Stored items:
(* ===== verification/AppDrain.v ===== *)
(** * AppDrain: every handler finishes

    A handler makes at most three calls, one after the other, and the
    calls it can still make are determined by the call it waits for
    ([call_rank]).  So the work in flight has a size ([load]) that every
    answer and every delivery makes smaller:

    - [ranked]: the calls of a procedure are of decreasing rank; every
      handler of the page is [ranked];
    - [backend_events_bounded]: in whatever order the backend answers
      and the answers arrive, at most [load a] such events can follow
      the state [a] without a new user event;
    - [drain]: answering and delivering the oldest task until none is
      left, the [n]-th answer under the circumstances [ρ n];
      [drain_idle]: from a reachable state it ends within
      [load a] events, with nothing in flight, no busy flag set and
      the loading screen left. *)

From S2P Require Import Prelude JsString Async Model Backend Supabase.
From S2P Require Import FeedbackCard NewFeedbackDialog Index Page App AppDemo.
From S2P Require Import AppBusy AppLoad.

(** ** Ranks *)

(** One more than the number of calls that can follow the call [c] in a
    handler of the page: the user lookup is followed by an insert and a
    reload, the session lookup and the inserts by a reload, the reload
    and the sign-out by nothing. *)
Definition call_rank {R} (c : Call R) : nat :=
  match c with
  | GetUser => 3
  | GetSession | InsertFeedback _ | InsertComment _ => 2
  | SelectFeedback | SignOut => 1
  end.

(** The calls of [p] are of rank below [n], and of decreasing rank. *)
Fixpoint ranked (n : nat) (p : Proc Call PageEffect unit) : Prop :=
  match p with
  | Ret _ => True
  | Do _ k => ranked n k
  | Await c k => call_rank c < n ∧ ∀ r, ranked (call_rank c) (k r)
  end.

Definition task_ranked (t : Task) : Prop :=
  match t_pending t with
  | Requested c k => ∀ r, ranked (call_rank c) (k r)
  | Responded c r k => ranked (call_rank c) (k r)
  end.

(** The events left for a task: an answer and a delivery per call. *)
Definition weight (t : Task) : nat :=
  match t_pending t with
  | Requested c _ => 2 * call_rank c
  | Responded c _ _ => 2 * call_rank c - 1
  end.

Definition weights (ts : list Task) : nat := sum_list_with weight ts.

(** The events left for the tasks in flight. *)
Definition load {B} (a : App B) : nat := weights (tasks a).

Definition backend_event (ev : AppEvent) : bool :=
  match ev with AServe _ _ | ADeliver _ => true | _ => false end.

(** ** Draining *)

(** The event that the oldest task waits for, with the circumstances
    [ε] if it is an answer. *)
Definition next_event {B} (ε : Env) (a : App B) : option AppEvent :=
  match tasks a with
  | [] => None
  | t :: _ =>
      Some match t_pending t with
           | Requested _ _ => AServe 0 ε
           | Responded _ _ _ => ADeliver 0
           end
  end.

Definition is_answer (ev : AppEvent) : bool :=
  match ev with AServe _ _ => true | _ => false end.

(** Answers and delivers the oldest task, at most [fuel] times, until
    nothing is in flight; the [n]-th answer meets the circumstances
    [ρ n]. *)
Fixpoint drain `{BackendSpec B} (fuel : nat) (ρ : nat → Env) (n : nat)
    (a : App B)
  : option (App B) :=
  match next_event (ρ n) a with
  | None => Some a
  | Some ev =>
      match fuel with
      | 0 => None
      | S fuel =>
          a' ← step ev a ;
          drain fuel ρ (if is_answer ev then S n else n) a'
      end
  end.

(** ** Every handler is ranked *)

Lemma call_rank_pos {R} (c : Call R) : 0 < call_rank c.
Proof. destruct c; simpl; lia. Qed.

Lemma ranked_mono n m p : n ≤ m → ranked n p → ranked m p.
Proof.
  intros Hnm. induction p as [x|e k IH|R c k _]; simpl; [done..|].
  intros [? ?]. split; [lia|done].
Qed.

Lemma page_checkAuth_ranked : ranked 4 page_checkAuth.
Proof. unfold page_checkAuth, checkAuth. handler_tac. Qed.

Lemma page_handleSignOut_ranked : ranked 4 page_handleSignOut.
Proof. unfold page_handleSignOut, handleSignOut. handler_tac. Qed.

Lemma page_handleSubmit_ranked cat title content :
  ranked 4 (page_handleSubmit cat title content).
Proof. unfold page_handleSubmit, handleSubmit. handler_tac. Qed.

Lemma page_handleSubmitComment_ranked id text :
  ranked 4 (page_handleSubmitComment id text).
Proof.
  unfold page_handleSubmitComment, handleSubmitComment.
  destruct (negb _); handler_tac.
Qed.

Lemma session_listener_ranked s : ranked 4 (session_listener s).
Proof. destruct s; handler_tac. Qed.

Lemma started_ranked ev p ow q : started ev p = Some (ow, q) → ranked 4 q.
Proof.
  intros Hs%started_starts. destruct Hs;
    first [ apply page_handleSubmit_ranked
          | apply session_listener_ranked
          | apply page_handleSubmitComment_ranked
          | apply page_handleSignOut_ranked
          | handler_tac ].
Qed.

(** ** The load of a list of tasks *)

Lemma weights_app ts1 ts2 : weights (ts1 ++ ts2) = weights ts1 + weights ts2.
Proof. apply sum_list_with_app. Qed.

Lemma weights_delete ts i t :
  ts !! i = Some t → weights (delete i ts) + weight t = weights ts.
Proof.
  unfold weights. revert i.
  induction ts as [|t0 ts IH]; intros [|i] Ht; simplify_eq/=; [lia|].
  specialize (IH i Ht). lia.
Qed.

Lemma weights_insert ts i t t' :
  ts !! i = Some t →
  weights (<[i := t']> ts) + weight t = weights ts + weight t'.
Proof.
  unfold weights. revert i.
  induction ts as [|t0 ts IH]; intros [|i] Ht; simplify_eq/=; [lia|].
  specialize (IH i Ht). lia.
Qed.

Section drain.
Context `{BackendSpec B}.
Implicit Types (a : App B) (q : Proc Call PageEffect unit).

(** The synchronous segment of a ranked procedure ends, or suspends on
    a call of lower rank with ranked continuations. *)
Lemma ranked_sync n q :
  ranked n q →
  match (sync q).2 with
  | Finished _ => True
  | Waiting c k => call_rank c < n ∧ ∀ r, ranked (call_rank c) (k r)
  end.
Proof.
  induction q as [x|e k IH|R c k _]; simpl; [done| |done].
  intros Hk. specialize (IH Hk). by destruct (sync k).
Qed.

Lemma start_ranked n pg ow q a :
  ranked n q → Forall task_ranked (tasks a) →
  Forall task_ranked (tasks (start pg ow q a)).
Proof.
  intros Hq%ranked_sync Ha. rewrite start_tasks.
  apply Forall_app. split; [done|].
  destruct (sync q).2; [constructor|]. repeat constructor. exact (proj2 Hq).
Qed.

(** Starting a procedure of rank below [n] adds less than [2 * n]. *)
Lemma start_load n pg ow q a :
  ranked n q → 0 < n → load (start pg ow q a) + 2 ≤ load a + 2 * n.
Proof.
  intros Hq%ranked_sync Hn. unfold load. rewrite start_tasks, weights_app.
  destruct (sync q).2; unfold weights at 2; simpl; [lia|].
  unfold weight. simpl. lia.
Qed.

Lemma step_ranked ev a a' :
  sub_inv a → Forall task_ranked (tasks a) → step ev a = Some a' →
  Forall task_ranked (tasks a').
Proof.
  intros Hsub Ha Hs.
  destruct (step_inv _ _ _ Hsub Hs)
    as [Hp|ev p ow q Hp Hh|i ε t t' b' Ht Hsv|i t q Ht Hq].
  - rewrite mount_tasks.
    by apply (start_ranked 4); [apply page_checkAuth_ranked|].
  - by apply (start_ranked 4); [eapply started_ranked|].
  - simpl. apply Forall_insert; [done|].
    pose proof (Forall_lookup_1 _ _ _ _ Ha Ht) as Hr.
    unfold serve_task, task_ranked in *.
    destruct (t_pending t); simplify_eq/=. apply Hr.
  - pose proof (Forall_lookup_1 _ _ _ _ Ha Ht) as Hr.
    unfold resume, task_ranked in *.
    destruct (t_pending t) as [|R c r k] eqn:Hpend; simplify_eq/=.
    apply (start_ranked (call_rank c)); [done|]. simpl.
    by apply Forall_delete.
Qed.

(** An answer or a delivery makes the load smaller. *)
Lemma step_load ev a a' :
  sub_inv a → Forall task_ranked (tasks a) → backend_event ev = true →
  step ev a = Some a' → load a' < load a.
Proof.
  intros Hsub Ha Hev Hs.
  destruct (step_inv _ _ _ Hsub Hs)
    as [Hp|ev p ow q Hp Hh|i ε t t' b' Ht Hsv|i t q Ht Hq]; [done| | |].
  - by destruct ev.
  - unfold load. simpl.
    pose proof (weights_insert _ _ _ t' Ht) as Hw.
    unfold serve_task in Hsv. unfold weight in Hw.
    destruct (t_pending t) as [R c k|]; simplify_eq/=.
    pose proof (call_rank_pos c). lia.
  - pose proof (Forall_lookup_1 _ _ _ _ Ha Ht) as Hr.
    pose proof (weights_delete _ _ _ Ht) as Hw.
    unfold resume, task_ranked in *. unfold weight at 1 in Hw.
    destruct (t_pending t) as [|R c r k] eqn:Hpend; simplify_eq/=.
    pose proof (call_rank_pos c).
    pose proof (start_load _ (t_page t) (t_owner t) _
                  (set_tasks (delete i (tasks a)) a) Hr) as Hl.
    unfold load in *. simpl in Hl. lia.
Qed.

Lemma reachable_ranked b0 a : reachable b0 a → Forall task_ranked (tasks a).
Proof.
  induction 1 as [|ev a a' Ha IH Hs _]; [constructor|].
  by eapply step_ranked; [eapply reachable_sub_inv|..].
Qed.

Lemma steps_load evs a a' :
  sub_inv a → Forall task_ranked (tasks a) →
  Forall (λ ev, backend_event ev = true) evs →
  steps evs a = Some a' →
  length evs + load a' ≤ load a.
Proof.
  revert a. induction evs as [|ev evs IH]; intros a Hsub Ha Hevs Hs;
    simplify_eq/=; [done|].
  apply Forall_cons in Hevs as [Hev Hevs].
  destruct (step ev a) as [a1|] eqn:Hs1; simplify_eq/=.
  pose proof (step_load _ _ _ Hsub Ha Hev Hs1).
  pose proof (IH a1 (step_sub_inv _ _ _ Hsub Hs1)
                (step_ranked _ _ _ Hsub Ha Hs1) Hevs Hs). lia.
Qed.

(** The event that the oldest task waits for is a step. *)
Lemma next_event_step ε a ev :
  next_event ε a = Some ev →
  backend_event ev = true ∧ is_Some (step ev a).
Proof.
  unfold next_event. destruct (tasks a) as [|t ts] eqn:Hts; [done|].
  intros [= <-]. destruct (t_pending t) as [R c k|R c r k] eqn:Hpend; simpl;
    rewrite Hts; simpl; unfold serve_task, resume; rewrite Hpend; simpl;
    by split.
Qed.

(** Draining with enough fuel ends with nothing in flight, and keeps
    every invariant of the steps. *)
Lemma drain_spec (P : App B → Prop) fuel ρ n a :
  (∀ ev a a', sub_inv a → P a → step ev a = Some a' → P a') →
  sub_inv a → Forall task_ranked (tasks a) → P a → load a ≤ fuel →
  ∃ a', drain fuel ρ n a = Some a' ∧ tasks a' = [] ∧ P a'.
Proof.
  intros HP. revert n a.
  induction fuel as [|fuel IH]; intros n a Hsub Hr Hinv Hl; simpl;
    (destruct (next_event _ a) as [ev|] eqn:Hev;
      [|exists a; unfold next_event in Hev;
        by destruct (tasks a) as [|t ts]]);
    destruct (next_event_step _ _ _ Hev) as [Hb [a1 Hs]];
    pose proof (step_load _ _ _ Hsub Hr Hb Hs); [lia|].
  rewrite Hs. simpl.
  apply IH; [by eapply step_sub_inv|by eapply step_ranked|by eapply HP|lia].
Qed.

(** C17. Answers and deliveries run out.  From a reachable state, in
    whatever order the backend answers the requests in flight and the
    answers are delivered, the number of such events that can follow
    one another without a new user event is bounded by the load of the
    state, which every one of them makes smaller: every handler makes
    finitely many calls and finishes. *)
Theorem backend_events_bounded b0 a evs a' :
  reachable b0 a →
  Forall (λ ev, backend_event ev = true) evs →
  steps evs a = Some a' →
  length evs + load a' ≤ load a.
Proof.
  intros Ha. by apply steps_load;
    [eapply reachable_sub_inv|eapply reachable_ranked].
Qed.

(** C16. Every busy flag is reset and the loading screen ends.  From a
    reachable state, answering and delivering the oldest task in
    flight, under whatever circumstances, ends within [load a] events;
    then nothing is in flight, no component on the screen has its busy
    flag set, so every button that a writer disabled is enabled again,
    and the page, if one is mounted, has left the loading screen. *)
Theorem drain_idle b0 a ρ n fuel :
  reachable b0 a → load a ≤ fuel →
  ∃ a', drain fuel ρ n a = Some a' ∧ tasks a' = [] ∧
        ∀ p, page a' = Some p →
             isLoading (pg_state p) = false ∧
             ∀ ow, busy_at ow p ≠ Some true.
Proof.
  intros Ha Hl.
  destruct (drain_spec (λ a, busy_inv a ∧ load_inv a) fuel ρ n a)
    as (a' & Hd & Ht & Hinv & Hld);
    [|by eapply reachable_sub_inv|by apply (reachable_ranked b0)| |done|].
  { intros ev a1 a2 ? [? ?] Hs.
    split; [by eapply step_busy_inv|by eapply step_load_inv]. }
  { split; [by eapply reachable_busy_inv|by eapply reachable_load_inv]. }
  exists a'. split_and!; [done..|]. intros p Hp.
  split; [by eapply idle_loaded|]. intros ow Hb.
  destruct (inv_idle None a' Hinv _ _ Hp Hb) as [Hw|?]; [|done].
  rewrite Ht in Hw. by apply elem_of_nil in Hw.
Qed.

End drain.

(** ** The theorems at concrete states *)

(** The six events that follow a submission: three answers, three
    deliveries. *)
Lemma backend_events_bounded_witness :
  6 + load (after publish_run demo_backend)
  ≤ load (after submit_run demo_backend).
Proof.
  refine (backend_events_bounded demo_backend
            (after submit_run demo_backend)
            [AServe 0 (demo_env 3); ADeliver 0; AServe 0 (demo_env 4);
             ADeliver 0; AServe 0 (demo_env 5); ADeliver 0]
            (after publish_run demo_backend)
            (reachable_after _ _ submit_run_ok) _ _).
  - by repeat constructor.
  - vm_compute. reflexivity.
Defined.

Lemma drain_idle_witness :
  ∃ a', drain 6 demo_env 3 (after submit_run demo_backend) = Some a' ∧
        tasks a' = [] ∧
        ∀ p, page a' = Some p →
             isLoading (pg_state p) = false ∧
             ∀ ow, busy_at ow p ≠ Some true.
Proof.
  refine (drain_idle demo_backend (after submit_run demo_backend)
            demo_env 3 6 (reachable_after _ _ submit_run_ok) _).
  vm_compute. lia.
Defined.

How to complete this task
All that belongs in the answer is the run of lines above from the line containing "[drain_idle]: from a" through the line containing "Some match t_pending t with", exactly as written.

Task output
      [drain_idle]: from a reachable state it ends within
      [load a] events, with nothing in flight, no busy flag set and
      the loading screen left. *)

From S2P Require Import Prelude JsString Async Model Backend Supabase.
From S2P Require Import FeedbackCard NewFeedbackDialog Index Page App AppDemo.
From S2P Require Import AppBusy AppLoad.

(** ** Ranks *)

(** One more than the number of calls that can follow the call [c] in a
    handler of the page: the user lookup is followed by an insert and a
    reload, the session lookup and the inserts by a reload, the reload
    and the sign-out by nothing. *)
Definition call_rank {R} (c : Call R) : nat :=
  match c with
  | GetUser => 3
  | GetSession | InsertFeedback _ | InsertComment _ => 2
  | SelectFeedback | SignOut => 1
  end.

(** The calls of [p] are of rank below [n], and of decreasing rank. *)
Fixpoint ranked (n : nat) (p : Proc Call PageEffect unit) : Prop :=
  match p with
  | Ret _ => True
  | Do _ k => ranked n k
  | Await c k => call_rank c < n ∧ ∀ r, ranked (call_rank c) (k r)
  end.

Definition task_ranked (t : Task) : Prop :=
  match t_pending t with
  | Requested c k => ∀ r, ranked (call_rank c) (k r)
  | Responded c r k => ranked (call_rank c) (k r)
  end.

(** The events left for a task: an answer and a delivery per call. *)
Definition weight (t : Task) : nat :=
  match t_pending t with
  | Requested c _ => 2 * call_rank c
  | Responded c _ _ => 2 * call_rank c - 1
  end.

Definition weights (ts : list Task) : nat := sum_list_with weight ts.

(** The events left for the tasks in flight. *)
Definition load {B} (a : App B) : nat := weights (tasks a).

Definition backend_event (ev : AppEvent) : bool :=
  match ev with AServe _ _ | ADeliver _ => true | _ => false end.

(** ** Draining *)

(** The event that the oldest task waits for, with the circumstances
    [ε] if it is an answer. *)
Definition next_event {B} (ε : Env) (a : App B) : option AppEvent :=
  match tasks a with
  | [] => None
  | t :: _ =>
      Some match t_pending t with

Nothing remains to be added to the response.